Dataset entries:
════════

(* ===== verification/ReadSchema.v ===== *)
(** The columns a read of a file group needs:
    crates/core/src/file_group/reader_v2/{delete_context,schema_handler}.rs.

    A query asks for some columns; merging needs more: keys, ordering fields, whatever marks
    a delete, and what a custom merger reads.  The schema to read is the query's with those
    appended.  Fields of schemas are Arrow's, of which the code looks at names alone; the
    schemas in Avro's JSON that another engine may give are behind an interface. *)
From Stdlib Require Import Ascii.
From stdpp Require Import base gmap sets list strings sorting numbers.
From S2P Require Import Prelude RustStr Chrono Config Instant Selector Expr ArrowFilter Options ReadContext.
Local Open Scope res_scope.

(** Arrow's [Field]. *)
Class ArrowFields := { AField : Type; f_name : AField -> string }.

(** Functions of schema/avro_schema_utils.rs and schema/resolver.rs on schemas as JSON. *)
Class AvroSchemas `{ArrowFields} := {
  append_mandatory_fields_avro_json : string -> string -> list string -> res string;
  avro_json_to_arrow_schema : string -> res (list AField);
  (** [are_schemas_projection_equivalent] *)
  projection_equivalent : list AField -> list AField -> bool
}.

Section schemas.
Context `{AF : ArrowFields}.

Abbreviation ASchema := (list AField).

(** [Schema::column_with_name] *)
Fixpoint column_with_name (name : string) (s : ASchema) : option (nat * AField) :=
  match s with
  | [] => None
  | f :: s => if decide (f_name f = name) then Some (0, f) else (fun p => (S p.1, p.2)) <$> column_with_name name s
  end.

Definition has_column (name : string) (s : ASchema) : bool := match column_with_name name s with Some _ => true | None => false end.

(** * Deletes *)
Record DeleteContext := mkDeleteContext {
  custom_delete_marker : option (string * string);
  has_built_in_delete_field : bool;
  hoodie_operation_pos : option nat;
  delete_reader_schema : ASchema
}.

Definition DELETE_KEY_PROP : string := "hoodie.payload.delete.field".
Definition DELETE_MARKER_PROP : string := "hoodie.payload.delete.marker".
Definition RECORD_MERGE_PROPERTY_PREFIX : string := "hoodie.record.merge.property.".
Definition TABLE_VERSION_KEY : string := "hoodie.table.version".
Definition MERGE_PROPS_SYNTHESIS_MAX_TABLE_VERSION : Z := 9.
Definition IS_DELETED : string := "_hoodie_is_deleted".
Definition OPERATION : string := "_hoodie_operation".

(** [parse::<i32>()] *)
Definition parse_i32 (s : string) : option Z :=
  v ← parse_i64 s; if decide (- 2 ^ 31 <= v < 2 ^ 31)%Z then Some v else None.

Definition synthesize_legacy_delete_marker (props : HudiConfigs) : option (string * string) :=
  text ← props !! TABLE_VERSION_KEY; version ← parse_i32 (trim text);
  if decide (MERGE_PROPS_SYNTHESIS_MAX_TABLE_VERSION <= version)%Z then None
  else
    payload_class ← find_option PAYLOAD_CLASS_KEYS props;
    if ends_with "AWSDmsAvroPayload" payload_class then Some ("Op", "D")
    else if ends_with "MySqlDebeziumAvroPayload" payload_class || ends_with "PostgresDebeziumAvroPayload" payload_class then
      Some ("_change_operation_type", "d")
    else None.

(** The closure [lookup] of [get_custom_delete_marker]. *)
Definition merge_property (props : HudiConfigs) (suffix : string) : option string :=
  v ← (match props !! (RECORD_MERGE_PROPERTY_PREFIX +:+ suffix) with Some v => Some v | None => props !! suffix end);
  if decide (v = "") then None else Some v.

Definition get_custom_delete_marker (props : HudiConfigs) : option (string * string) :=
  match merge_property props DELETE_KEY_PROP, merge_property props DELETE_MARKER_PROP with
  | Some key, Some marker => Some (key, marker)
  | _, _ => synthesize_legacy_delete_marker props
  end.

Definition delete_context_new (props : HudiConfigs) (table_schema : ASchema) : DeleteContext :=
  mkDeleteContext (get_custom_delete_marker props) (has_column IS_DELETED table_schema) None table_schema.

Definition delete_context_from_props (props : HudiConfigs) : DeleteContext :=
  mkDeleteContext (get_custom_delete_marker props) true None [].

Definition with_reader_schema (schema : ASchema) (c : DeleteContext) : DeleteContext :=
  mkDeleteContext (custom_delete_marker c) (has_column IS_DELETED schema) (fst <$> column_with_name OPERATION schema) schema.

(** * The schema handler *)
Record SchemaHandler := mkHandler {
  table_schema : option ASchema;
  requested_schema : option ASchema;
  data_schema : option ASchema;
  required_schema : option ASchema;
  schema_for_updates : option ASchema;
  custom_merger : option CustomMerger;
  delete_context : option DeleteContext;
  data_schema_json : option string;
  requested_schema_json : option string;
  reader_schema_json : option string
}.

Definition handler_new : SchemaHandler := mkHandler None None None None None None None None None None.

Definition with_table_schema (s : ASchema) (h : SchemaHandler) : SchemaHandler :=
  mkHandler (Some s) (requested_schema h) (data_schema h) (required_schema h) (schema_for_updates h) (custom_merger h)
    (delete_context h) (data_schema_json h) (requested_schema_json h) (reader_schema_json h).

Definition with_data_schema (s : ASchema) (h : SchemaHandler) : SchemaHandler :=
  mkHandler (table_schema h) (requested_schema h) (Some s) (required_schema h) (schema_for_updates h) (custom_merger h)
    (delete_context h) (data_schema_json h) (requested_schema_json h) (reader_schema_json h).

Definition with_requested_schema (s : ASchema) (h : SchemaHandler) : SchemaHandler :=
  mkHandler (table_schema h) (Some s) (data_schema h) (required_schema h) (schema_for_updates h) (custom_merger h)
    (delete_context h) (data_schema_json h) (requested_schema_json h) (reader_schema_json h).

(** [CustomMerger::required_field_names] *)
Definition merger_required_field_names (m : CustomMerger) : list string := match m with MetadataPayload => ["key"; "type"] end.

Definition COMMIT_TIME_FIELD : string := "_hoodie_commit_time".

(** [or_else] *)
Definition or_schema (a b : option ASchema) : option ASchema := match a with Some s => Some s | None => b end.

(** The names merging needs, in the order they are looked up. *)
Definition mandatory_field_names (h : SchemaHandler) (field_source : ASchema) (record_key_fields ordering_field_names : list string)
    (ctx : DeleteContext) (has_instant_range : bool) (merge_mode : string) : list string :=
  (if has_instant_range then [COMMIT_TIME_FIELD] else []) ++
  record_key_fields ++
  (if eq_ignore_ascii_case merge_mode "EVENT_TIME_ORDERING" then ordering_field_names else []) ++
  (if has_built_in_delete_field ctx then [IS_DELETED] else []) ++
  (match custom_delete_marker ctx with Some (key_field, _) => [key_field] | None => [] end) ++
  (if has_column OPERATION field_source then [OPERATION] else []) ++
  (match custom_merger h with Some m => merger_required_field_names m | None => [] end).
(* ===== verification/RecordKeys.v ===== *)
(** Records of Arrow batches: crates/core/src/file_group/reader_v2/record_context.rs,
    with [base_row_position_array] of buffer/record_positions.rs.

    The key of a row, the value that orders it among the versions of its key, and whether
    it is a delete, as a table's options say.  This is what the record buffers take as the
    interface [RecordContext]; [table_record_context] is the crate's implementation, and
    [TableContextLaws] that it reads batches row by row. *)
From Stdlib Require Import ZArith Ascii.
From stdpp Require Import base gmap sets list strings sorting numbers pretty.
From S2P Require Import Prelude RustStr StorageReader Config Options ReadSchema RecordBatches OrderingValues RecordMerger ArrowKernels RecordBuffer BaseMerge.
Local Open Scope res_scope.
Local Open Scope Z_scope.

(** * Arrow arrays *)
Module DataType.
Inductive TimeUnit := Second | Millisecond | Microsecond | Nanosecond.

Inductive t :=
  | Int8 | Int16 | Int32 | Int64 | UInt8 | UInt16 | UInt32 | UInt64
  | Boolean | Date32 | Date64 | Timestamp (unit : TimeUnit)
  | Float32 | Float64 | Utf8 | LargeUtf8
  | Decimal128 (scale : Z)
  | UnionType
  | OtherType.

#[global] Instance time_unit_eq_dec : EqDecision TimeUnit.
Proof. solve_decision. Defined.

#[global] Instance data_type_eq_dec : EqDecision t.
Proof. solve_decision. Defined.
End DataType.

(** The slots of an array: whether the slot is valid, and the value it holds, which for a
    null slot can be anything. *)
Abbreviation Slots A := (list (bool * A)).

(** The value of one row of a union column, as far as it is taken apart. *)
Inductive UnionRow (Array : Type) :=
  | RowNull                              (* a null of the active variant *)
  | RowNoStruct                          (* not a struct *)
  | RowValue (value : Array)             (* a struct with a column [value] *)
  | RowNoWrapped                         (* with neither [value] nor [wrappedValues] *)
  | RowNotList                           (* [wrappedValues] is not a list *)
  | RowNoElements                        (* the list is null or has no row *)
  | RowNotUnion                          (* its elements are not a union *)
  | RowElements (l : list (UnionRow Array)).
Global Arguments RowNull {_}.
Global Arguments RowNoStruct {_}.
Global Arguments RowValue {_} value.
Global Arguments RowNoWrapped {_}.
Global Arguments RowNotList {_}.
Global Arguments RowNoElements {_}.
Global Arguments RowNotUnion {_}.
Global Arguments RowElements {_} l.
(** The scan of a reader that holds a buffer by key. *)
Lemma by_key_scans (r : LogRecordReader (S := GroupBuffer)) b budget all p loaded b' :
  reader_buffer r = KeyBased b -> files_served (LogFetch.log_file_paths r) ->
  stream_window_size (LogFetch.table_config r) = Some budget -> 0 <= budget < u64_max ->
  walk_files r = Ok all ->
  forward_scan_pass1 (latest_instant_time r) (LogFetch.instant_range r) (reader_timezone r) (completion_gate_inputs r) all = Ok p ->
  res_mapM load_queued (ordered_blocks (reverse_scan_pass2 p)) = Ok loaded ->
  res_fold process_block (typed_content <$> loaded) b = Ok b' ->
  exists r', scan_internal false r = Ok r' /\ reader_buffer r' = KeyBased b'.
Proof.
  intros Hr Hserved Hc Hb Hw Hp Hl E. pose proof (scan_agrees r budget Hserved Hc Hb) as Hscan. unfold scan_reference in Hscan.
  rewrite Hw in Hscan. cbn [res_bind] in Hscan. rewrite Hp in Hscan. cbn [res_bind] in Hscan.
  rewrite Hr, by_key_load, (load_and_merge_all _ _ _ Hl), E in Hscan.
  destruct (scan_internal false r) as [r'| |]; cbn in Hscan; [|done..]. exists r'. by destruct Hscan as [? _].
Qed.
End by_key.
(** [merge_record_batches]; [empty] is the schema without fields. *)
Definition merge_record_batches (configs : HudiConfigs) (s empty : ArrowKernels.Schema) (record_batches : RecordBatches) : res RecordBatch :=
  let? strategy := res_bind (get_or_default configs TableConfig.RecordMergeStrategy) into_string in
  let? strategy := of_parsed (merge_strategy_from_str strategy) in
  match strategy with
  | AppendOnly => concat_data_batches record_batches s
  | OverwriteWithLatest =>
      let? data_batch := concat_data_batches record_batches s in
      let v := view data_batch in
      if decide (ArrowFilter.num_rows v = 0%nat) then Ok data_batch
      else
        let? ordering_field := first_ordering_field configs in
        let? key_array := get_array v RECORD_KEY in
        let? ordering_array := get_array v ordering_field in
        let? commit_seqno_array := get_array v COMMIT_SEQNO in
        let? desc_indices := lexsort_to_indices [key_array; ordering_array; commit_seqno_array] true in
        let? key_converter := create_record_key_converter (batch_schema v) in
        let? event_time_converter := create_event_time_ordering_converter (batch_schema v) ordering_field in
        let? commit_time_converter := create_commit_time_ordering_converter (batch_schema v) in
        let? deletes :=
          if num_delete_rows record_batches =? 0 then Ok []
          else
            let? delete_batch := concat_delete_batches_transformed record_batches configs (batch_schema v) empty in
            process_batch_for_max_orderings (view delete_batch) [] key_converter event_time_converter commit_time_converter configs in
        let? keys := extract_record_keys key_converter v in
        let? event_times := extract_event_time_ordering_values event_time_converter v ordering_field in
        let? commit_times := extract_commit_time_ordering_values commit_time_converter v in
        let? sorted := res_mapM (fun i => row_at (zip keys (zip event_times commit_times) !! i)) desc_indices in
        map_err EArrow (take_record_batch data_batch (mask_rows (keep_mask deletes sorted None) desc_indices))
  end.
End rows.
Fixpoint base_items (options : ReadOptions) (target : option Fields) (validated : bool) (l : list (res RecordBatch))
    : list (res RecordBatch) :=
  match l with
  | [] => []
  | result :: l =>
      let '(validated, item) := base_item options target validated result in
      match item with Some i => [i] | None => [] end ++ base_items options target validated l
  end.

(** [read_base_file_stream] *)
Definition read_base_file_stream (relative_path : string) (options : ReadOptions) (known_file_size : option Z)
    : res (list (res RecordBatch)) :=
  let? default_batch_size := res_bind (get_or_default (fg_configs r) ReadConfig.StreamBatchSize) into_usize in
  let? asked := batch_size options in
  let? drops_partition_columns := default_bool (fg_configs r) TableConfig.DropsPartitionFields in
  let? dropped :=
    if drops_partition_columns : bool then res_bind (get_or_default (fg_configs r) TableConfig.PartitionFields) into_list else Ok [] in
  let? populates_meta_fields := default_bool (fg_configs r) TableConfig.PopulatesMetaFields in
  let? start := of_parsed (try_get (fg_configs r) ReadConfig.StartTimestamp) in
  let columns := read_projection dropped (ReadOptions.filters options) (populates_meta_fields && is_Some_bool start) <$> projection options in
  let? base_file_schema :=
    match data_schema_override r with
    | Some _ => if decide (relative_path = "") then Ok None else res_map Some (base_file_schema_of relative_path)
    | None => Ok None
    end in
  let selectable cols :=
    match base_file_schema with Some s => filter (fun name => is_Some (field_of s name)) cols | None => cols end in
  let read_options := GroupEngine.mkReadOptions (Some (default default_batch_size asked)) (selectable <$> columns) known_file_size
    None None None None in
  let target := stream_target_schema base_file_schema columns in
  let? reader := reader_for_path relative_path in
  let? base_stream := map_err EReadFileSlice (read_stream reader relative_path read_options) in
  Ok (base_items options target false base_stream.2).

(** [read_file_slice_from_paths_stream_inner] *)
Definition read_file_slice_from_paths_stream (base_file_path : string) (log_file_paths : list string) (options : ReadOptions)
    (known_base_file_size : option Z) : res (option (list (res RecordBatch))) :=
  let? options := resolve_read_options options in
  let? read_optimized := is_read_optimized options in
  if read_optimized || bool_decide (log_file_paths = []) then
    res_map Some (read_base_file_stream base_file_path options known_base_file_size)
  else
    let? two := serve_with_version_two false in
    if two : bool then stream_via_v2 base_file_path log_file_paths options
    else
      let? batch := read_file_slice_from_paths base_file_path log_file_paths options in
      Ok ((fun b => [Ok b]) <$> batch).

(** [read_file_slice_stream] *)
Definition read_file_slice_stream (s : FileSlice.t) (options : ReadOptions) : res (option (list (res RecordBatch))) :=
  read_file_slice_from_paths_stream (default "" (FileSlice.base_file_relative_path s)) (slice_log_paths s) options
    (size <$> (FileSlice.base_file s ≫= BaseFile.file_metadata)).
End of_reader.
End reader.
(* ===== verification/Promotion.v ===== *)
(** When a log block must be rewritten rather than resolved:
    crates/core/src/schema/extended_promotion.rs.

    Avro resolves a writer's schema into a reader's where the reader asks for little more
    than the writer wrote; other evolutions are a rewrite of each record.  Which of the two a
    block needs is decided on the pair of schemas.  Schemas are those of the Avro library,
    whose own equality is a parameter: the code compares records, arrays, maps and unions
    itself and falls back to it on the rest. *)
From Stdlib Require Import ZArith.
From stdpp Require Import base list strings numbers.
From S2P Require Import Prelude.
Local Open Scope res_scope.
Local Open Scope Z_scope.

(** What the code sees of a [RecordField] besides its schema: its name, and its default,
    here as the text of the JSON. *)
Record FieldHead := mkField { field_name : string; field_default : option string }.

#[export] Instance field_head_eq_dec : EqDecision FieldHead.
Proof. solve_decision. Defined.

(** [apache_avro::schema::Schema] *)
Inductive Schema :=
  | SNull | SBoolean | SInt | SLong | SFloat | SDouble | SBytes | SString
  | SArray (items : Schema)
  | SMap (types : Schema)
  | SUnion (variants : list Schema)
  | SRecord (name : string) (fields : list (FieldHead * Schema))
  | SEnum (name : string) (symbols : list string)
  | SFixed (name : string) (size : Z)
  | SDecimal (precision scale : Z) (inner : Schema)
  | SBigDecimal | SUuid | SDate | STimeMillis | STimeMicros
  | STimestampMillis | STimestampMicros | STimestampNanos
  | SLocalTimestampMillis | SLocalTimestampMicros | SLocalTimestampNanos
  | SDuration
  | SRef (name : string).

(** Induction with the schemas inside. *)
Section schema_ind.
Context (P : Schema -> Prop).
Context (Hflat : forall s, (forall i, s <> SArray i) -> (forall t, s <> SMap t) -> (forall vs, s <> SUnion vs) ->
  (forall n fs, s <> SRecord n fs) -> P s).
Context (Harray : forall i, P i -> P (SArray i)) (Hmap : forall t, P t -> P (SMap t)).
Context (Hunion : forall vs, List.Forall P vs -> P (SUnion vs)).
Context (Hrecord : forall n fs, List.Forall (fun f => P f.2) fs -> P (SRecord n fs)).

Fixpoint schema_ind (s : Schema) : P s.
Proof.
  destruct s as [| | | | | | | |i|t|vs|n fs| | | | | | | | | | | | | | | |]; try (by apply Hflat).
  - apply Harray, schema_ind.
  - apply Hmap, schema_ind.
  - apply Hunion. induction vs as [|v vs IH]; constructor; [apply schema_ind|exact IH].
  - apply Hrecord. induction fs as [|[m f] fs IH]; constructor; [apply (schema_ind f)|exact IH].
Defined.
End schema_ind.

════════

ACTIVITY>
All lines above from the one containing "Definition IS_DELETED : string" to the one containing "text ← props" must be repeated exactly, both lines included, and no others.

ANSWER TO THIS TASK>
Definition IS_DELETED : string := "_hoodie_is_deleted".
Definition OPERATION : string := "_hoodie_operation".

(** [parse::<i32>()] *)
Definition parse_i32 (s : string) : option Z :=
  v ← parse_i64 s; if decide (- 2 ^ 31 <= v < 2 ^ 31)%Z then Some v else None.

Definition synthesize_legacy_delete_marker (props : HudiConfigs) : option (string * string) :=
  text ← props !! TABLE_VERSION_KEY; version ← parse_i32 (trim text);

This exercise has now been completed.